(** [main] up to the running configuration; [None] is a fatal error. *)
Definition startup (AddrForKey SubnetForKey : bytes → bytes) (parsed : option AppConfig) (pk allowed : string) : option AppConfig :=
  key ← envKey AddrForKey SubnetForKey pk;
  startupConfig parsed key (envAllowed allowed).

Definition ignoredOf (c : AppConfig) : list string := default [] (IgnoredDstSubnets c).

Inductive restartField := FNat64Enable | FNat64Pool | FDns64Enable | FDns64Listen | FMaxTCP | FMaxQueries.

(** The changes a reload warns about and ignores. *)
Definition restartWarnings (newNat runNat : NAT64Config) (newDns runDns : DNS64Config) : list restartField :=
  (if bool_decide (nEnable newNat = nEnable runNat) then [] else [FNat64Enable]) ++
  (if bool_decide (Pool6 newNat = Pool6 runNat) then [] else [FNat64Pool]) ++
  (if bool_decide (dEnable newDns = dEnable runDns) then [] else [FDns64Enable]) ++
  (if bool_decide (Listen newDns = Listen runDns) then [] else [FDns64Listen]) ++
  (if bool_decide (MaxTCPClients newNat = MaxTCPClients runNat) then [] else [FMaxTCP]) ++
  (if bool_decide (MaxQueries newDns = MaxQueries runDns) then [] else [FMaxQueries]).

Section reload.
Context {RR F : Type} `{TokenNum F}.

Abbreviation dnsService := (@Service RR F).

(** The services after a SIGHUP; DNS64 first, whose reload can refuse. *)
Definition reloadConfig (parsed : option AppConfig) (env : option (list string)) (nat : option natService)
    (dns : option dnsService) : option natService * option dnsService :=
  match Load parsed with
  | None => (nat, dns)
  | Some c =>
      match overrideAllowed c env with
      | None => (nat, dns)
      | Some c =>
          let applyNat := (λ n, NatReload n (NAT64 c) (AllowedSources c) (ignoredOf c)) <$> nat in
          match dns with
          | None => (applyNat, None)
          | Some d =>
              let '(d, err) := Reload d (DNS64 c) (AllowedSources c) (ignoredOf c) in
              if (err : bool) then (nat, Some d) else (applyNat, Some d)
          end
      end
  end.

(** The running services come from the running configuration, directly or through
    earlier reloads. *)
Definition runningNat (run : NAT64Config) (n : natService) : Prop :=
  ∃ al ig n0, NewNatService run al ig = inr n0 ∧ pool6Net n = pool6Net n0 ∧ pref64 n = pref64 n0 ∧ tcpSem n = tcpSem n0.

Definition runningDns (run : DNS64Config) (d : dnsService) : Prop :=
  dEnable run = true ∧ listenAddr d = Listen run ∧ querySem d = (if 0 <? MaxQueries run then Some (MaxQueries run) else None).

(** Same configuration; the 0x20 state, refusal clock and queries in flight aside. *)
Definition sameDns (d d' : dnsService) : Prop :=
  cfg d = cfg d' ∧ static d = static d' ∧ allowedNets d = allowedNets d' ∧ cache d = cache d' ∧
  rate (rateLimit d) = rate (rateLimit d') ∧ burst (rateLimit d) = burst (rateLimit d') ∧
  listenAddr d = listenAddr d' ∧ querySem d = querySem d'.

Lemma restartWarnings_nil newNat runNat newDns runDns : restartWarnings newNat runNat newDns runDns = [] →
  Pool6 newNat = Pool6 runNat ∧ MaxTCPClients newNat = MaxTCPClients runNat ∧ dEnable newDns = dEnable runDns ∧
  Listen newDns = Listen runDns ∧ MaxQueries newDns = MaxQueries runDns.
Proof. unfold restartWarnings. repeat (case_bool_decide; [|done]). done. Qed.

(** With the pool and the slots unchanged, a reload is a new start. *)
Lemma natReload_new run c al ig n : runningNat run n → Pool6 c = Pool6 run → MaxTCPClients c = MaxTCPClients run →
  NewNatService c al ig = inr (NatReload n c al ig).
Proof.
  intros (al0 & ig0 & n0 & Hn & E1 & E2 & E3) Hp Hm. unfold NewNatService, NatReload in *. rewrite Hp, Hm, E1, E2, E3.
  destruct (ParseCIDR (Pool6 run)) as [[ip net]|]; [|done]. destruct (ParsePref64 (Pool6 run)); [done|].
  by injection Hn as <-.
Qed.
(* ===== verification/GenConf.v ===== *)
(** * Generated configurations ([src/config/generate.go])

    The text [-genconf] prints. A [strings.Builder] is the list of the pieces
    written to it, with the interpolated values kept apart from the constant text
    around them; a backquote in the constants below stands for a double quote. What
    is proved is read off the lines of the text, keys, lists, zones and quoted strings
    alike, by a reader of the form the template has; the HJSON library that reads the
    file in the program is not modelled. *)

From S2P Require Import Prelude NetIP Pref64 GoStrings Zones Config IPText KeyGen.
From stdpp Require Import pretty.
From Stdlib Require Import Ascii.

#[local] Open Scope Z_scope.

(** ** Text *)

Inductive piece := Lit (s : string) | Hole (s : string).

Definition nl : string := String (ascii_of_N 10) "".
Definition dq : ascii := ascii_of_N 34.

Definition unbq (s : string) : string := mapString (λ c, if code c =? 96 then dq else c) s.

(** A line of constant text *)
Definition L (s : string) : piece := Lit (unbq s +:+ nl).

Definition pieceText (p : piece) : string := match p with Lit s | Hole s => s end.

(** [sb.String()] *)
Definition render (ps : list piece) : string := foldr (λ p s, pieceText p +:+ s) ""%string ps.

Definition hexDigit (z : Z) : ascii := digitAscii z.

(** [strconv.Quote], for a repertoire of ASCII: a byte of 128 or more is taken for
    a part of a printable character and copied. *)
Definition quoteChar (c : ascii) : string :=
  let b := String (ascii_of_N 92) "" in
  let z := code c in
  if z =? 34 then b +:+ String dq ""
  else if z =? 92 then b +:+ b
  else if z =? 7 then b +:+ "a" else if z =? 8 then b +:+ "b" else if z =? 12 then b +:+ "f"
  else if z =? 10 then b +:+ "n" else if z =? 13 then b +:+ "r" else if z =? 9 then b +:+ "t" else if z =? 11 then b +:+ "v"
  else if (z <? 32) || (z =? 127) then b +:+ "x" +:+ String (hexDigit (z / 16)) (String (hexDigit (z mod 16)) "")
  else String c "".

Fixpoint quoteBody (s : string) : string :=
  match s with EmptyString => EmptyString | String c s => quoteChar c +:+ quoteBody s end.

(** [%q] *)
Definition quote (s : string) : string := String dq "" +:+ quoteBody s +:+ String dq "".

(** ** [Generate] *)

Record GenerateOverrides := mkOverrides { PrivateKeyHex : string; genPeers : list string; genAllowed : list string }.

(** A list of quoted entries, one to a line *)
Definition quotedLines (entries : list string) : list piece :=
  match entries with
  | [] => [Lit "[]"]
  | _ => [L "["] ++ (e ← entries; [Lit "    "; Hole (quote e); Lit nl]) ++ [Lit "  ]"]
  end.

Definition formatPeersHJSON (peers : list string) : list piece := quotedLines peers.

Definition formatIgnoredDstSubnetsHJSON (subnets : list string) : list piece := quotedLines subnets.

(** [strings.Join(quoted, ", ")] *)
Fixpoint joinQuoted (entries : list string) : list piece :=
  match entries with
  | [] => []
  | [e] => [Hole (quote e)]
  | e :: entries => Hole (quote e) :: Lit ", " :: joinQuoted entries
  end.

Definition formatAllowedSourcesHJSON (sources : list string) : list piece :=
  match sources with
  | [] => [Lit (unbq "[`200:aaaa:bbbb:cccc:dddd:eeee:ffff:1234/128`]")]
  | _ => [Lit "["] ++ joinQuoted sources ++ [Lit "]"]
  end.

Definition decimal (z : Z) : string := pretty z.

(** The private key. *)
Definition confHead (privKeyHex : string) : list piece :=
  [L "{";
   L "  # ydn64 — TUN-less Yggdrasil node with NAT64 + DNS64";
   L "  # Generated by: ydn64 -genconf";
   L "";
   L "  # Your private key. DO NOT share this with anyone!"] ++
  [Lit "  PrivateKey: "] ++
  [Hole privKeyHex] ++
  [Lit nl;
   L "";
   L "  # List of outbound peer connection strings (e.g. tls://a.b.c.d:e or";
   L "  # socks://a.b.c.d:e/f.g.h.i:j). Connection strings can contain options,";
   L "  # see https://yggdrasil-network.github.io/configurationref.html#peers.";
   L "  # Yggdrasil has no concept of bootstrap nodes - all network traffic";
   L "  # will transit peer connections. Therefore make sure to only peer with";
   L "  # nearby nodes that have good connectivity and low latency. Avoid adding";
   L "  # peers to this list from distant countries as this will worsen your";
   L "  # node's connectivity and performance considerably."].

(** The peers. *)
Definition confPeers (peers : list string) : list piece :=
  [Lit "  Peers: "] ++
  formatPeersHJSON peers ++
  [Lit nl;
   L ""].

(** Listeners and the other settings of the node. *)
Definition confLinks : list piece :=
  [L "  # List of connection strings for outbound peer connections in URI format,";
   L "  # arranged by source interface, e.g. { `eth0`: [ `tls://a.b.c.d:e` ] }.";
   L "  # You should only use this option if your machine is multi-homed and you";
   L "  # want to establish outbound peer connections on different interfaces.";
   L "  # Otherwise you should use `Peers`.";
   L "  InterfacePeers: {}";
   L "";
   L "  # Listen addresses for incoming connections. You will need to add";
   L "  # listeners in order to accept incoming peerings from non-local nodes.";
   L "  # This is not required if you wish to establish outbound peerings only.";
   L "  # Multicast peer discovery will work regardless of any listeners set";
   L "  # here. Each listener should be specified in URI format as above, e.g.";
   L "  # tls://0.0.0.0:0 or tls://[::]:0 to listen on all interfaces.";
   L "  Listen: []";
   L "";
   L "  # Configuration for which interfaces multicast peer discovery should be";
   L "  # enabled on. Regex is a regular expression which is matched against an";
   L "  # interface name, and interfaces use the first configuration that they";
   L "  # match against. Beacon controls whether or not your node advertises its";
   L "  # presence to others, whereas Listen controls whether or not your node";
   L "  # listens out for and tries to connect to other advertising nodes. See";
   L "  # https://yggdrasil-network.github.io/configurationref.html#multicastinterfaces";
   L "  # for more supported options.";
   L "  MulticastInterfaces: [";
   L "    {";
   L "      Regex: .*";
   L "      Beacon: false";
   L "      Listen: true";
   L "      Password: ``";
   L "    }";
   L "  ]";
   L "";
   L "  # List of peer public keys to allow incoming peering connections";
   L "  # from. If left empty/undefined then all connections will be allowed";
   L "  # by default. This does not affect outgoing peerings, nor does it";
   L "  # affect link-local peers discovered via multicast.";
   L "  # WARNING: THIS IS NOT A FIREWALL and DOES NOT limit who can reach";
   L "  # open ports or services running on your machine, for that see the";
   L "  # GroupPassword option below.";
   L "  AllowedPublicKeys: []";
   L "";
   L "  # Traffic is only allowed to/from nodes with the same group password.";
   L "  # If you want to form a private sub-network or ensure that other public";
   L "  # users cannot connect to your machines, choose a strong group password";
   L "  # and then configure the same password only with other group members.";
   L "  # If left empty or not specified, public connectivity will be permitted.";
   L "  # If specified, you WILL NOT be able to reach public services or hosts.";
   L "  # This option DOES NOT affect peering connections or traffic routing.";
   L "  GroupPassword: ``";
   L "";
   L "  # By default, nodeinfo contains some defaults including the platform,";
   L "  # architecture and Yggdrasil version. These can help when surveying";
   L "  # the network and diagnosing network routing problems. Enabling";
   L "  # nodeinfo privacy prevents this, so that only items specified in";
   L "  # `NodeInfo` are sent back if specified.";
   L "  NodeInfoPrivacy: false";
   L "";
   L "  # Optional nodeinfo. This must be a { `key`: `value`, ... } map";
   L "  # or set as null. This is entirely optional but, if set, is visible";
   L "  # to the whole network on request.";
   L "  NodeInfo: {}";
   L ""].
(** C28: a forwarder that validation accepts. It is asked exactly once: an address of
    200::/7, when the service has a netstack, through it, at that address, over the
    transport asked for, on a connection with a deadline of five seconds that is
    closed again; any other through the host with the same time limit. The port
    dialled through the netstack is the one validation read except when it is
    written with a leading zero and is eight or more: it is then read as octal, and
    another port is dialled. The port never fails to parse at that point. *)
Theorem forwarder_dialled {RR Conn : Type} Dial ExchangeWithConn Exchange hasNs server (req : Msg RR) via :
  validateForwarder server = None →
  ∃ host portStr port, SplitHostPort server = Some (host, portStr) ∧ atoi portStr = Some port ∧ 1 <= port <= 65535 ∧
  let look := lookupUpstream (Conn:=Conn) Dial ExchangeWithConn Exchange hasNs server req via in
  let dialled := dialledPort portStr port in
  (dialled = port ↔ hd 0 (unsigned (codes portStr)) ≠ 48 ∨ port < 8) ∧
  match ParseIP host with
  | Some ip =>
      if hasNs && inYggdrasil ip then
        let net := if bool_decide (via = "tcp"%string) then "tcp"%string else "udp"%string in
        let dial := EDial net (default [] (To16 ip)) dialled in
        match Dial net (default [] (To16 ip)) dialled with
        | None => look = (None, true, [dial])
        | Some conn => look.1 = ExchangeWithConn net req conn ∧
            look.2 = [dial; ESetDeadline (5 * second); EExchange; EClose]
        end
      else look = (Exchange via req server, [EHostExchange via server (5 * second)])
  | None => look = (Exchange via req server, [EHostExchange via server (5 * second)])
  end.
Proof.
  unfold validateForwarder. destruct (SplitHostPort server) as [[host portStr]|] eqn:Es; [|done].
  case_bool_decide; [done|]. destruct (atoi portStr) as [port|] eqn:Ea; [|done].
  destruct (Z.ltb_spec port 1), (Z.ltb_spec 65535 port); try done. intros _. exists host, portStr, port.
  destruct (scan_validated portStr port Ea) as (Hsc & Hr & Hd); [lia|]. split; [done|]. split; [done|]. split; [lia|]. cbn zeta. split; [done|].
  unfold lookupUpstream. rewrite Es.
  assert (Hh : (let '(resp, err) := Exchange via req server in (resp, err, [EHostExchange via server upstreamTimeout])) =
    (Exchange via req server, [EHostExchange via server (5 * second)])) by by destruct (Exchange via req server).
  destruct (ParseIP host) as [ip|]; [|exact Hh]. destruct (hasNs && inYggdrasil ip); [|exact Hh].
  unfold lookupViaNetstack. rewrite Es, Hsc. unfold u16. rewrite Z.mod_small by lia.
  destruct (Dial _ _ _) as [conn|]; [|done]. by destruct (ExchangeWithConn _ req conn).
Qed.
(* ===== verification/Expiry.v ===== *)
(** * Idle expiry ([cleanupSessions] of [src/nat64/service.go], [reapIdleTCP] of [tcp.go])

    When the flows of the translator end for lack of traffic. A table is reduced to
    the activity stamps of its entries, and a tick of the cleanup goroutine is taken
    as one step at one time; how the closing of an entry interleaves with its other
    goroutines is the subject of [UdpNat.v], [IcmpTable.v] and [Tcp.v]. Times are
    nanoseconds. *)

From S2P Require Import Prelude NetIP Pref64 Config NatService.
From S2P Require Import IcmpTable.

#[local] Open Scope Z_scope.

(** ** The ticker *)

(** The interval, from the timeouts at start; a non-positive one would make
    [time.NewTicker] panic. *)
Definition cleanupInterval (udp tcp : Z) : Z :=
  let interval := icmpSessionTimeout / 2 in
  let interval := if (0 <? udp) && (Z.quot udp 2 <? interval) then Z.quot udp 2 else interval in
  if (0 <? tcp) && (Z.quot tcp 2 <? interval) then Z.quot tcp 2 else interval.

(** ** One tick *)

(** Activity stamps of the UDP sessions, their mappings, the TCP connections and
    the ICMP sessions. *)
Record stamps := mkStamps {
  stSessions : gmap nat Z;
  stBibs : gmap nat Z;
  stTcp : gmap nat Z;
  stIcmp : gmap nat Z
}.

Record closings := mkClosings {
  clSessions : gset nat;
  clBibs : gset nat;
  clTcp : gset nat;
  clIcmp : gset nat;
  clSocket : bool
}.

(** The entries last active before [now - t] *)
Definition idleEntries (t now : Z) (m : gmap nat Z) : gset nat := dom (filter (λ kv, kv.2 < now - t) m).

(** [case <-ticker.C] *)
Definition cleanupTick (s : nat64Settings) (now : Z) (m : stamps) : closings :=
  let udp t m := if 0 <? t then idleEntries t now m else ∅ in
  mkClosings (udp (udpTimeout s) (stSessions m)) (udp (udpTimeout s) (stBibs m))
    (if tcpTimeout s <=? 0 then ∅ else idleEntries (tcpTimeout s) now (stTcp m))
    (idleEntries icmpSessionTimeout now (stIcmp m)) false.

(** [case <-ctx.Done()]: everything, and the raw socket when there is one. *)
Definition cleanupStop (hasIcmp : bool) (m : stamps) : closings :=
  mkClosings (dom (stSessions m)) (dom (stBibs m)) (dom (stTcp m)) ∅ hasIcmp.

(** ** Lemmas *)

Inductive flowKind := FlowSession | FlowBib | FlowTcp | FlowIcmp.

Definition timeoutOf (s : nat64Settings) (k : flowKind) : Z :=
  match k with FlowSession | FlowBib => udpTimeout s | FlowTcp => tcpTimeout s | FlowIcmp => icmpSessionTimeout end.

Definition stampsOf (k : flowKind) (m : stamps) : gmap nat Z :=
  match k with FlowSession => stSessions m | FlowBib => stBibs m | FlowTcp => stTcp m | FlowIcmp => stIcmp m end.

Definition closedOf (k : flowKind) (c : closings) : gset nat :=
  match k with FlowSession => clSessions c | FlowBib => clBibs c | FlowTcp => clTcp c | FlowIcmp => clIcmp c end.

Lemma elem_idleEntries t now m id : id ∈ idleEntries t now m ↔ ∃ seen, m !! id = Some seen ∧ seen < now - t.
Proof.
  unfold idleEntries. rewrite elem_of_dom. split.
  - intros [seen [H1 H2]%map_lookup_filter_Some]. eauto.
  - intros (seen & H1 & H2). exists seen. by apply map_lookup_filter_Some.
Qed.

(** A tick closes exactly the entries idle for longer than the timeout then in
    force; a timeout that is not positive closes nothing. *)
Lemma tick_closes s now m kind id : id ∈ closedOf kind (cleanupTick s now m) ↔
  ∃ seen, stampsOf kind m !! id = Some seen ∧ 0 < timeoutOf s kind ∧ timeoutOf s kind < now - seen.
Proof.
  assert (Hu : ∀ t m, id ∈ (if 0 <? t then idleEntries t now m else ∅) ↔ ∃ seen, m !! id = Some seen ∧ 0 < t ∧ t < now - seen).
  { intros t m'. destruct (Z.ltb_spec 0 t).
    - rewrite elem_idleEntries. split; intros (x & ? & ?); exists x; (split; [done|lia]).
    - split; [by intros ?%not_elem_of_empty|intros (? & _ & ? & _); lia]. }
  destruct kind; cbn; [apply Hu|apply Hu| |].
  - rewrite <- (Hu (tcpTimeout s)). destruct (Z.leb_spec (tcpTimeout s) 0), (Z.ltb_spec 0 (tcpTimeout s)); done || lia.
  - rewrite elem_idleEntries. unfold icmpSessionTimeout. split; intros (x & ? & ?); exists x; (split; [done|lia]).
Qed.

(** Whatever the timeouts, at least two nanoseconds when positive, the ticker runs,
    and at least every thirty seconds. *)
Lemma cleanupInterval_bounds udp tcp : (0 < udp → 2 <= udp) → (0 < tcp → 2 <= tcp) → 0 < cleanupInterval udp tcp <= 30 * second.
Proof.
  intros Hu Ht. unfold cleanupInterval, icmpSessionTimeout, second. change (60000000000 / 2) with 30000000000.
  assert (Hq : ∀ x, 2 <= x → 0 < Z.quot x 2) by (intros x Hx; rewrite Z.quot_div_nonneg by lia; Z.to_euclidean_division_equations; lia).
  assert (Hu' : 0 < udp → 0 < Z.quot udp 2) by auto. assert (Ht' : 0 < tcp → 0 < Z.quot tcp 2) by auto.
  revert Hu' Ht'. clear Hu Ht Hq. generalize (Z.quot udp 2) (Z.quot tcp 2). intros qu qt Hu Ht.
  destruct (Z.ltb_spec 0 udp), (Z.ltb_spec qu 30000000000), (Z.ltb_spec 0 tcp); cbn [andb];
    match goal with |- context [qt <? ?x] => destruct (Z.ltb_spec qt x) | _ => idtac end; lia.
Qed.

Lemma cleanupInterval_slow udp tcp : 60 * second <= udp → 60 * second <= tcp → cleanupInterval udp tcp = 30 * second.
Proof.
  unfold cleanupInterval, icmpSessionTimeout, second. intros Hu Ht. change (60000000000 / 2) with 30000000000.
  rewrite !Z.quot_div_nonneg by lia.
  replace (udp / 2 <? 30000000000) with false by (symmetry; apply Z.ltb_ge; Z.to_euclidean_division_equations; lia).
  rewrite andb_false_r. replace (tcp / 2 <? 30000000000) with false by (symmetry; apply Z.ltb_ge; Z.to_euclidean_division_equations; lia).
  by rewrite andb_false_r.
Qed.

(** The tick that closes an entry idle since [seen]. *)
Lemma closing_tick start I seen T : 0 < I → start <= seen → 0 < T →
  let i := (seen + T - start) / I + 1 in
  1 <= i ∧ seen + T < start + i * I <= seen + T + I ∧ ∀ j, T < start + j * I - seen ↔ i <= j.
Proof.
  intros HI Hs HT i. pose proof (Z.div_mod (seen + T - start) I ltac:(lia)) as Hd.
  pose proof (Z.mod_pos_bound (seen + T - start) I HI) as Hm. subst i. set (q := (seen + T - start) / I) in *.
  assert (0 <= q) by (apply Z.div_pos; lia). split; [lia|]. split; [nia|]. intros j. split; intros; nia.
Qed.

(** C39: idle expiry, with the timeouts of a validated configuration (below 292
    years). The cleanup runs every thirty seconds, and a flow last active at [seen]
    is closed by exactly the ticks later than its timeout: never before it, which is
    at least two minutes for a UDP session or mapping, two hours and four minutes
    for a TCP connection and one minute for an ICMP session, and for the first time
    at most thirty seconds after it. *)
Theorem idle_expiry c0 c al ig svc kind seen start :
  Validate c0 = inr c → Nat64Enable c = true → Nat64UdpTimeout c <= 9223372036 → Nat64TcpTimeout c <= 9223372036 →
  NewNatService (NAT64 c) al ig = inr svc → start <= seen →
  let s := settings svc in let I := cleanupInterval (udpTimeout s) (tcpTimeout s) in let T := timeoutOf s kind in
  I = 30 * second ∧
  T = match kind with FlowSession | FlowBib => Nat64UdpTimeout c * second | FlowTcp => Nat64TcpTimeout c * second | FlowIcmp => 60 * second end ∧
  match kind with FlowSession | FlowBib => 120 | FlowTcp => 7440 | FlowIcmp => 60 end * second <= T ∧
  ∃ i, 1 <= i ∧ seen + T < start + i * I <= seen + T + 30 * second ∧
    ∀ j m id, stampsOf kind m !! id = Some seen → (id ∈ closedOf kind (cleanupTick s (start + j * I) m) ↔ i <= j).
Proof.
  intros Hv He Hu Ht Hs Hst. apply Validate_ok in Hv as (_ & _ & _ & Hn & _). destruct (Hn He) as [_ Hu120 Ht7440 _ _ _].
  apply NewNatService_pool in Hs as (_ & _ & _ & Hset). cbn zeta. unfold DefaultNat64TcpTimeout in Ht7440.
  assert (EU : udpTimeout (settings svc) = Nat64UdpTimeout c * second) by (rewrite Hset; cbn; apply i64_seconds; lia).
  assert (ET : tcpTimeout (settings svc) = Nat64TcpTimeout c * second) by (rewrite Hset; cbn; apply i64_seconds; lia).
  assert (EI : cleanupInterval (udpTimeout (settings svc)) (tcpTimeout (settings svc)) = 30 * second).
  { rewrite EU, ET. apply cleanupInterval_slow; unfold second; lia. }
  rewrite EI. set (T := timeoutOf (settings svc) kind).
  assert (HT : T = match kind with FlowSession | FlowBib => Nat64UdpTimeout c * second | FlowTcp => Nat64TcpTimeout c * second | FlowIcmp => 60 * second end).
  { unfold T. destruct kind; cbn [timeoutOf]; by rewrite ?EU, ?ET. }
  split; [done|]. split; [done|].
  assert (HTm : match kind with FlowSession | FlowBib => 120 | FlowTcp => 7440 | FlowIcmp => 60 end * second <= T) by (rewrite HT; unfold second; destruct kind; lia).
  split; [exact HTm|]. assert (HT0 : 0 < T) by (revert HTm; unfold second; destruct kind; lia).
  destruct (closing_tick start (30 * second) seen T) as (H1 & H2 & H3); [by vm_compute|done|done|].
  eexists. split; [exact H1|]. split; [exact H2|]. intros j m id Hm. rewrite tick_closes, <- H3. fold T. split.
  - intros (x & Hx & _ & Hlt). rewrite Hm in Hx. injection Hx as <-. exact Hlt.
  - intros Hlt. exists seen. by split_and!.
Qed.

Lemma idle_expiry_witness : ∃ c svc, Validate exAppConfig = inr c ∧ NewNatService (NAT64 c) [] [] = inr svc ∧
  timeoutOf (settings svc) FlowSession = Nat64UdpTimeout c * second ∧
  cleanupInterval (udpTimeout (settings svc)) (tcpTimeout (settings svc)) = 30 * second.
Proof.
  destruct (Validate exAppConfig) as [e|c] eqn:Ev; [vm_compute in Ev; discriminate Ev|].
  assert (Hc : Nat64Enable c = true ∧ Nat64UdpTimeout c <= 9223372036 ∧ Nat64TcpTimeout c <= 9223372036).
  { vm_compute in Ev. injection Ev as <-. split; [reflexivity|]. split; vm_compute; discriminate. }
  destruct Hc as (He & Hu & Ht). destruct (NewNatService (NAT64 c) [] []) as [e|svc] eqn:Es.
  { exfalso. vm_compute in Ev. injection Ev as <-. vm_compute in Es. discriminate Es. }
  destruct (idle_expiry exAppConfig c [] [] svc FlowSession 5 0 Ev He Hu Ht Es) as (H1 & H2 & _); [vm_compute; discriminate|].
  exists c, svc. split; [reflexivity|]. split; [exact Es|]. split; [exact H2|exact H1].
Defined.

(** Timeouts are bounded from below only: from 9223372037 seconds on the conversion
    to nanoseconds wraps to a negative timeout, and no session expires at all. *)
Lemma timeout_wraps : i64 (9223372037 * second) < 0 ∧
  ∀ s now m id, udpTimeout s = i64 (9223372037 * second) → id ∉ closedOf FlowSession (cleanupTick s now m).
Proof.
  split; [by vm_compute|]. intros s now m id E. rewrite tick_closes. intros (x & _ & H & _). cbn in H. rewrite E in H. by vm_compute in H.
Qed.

-*-

### TO DO
After locating the line holding "(** The running" above, output exactly that line and every line after it through the line holding "(** With the". Include nothing else.

### TASK OUTPUT
(** The running services come from the running configuration, directly or through
    earlier reloads. *)
Definition runningNat (run : NAT64Config) (n : natService) : Prop :=
  ∃ al ig n0, NewNatService run al ig = inr n0 ∧ pool6Net n = pool6Net n0 ∧ pref64 n = pref64 n0 ∧ tcpSem n = tcpSem n0.

Definition runningDns (run : DNS64Config) (d : dnsService) : Prop :=
  dEnable run = true ∧ listenAddr d = Listen run ∧ querySem d = (if 0 <? MaxQueries run then Some (MaxQueries run) else None).

(** Same configuration; the 0x20 state, refusal clock and queries in flight aside. *)
Definition sameDns (d d' : dnsService) : Prop :=
  cfg d = cfg d' ∧ static d = static d' ∧ allowedNets d = allowedNets d' ∧ cache d = cache d' ∧
  rate (rateLimit d) = rate (rateLimit d') ∧ burst (rateLimit d) = burst (rateLimit d') ∧
  listenAddr d = listenAddr d' ∧ querySem d = querySem d'.

Lemma restartWarnings_nil newNat runNat newDns runDns : restartWarnings newNat runNat newDns runDns = [] →
  Pool6 newNat = Pool6 runNat ∧ MaxTCPClients newNat = MaxTCPClients runNat ∧ dEnable newDns = dEnable runDns ∧
  Listen newDns = Listen runDns ∧ MaxQueries newDns = MaxQueries runDns.
Proof. unfold restartWarnings. repeat (case_bool_decide; [|done]). done. Qed.

(** With the pool and the slots unchanged, a reload is a new start. *)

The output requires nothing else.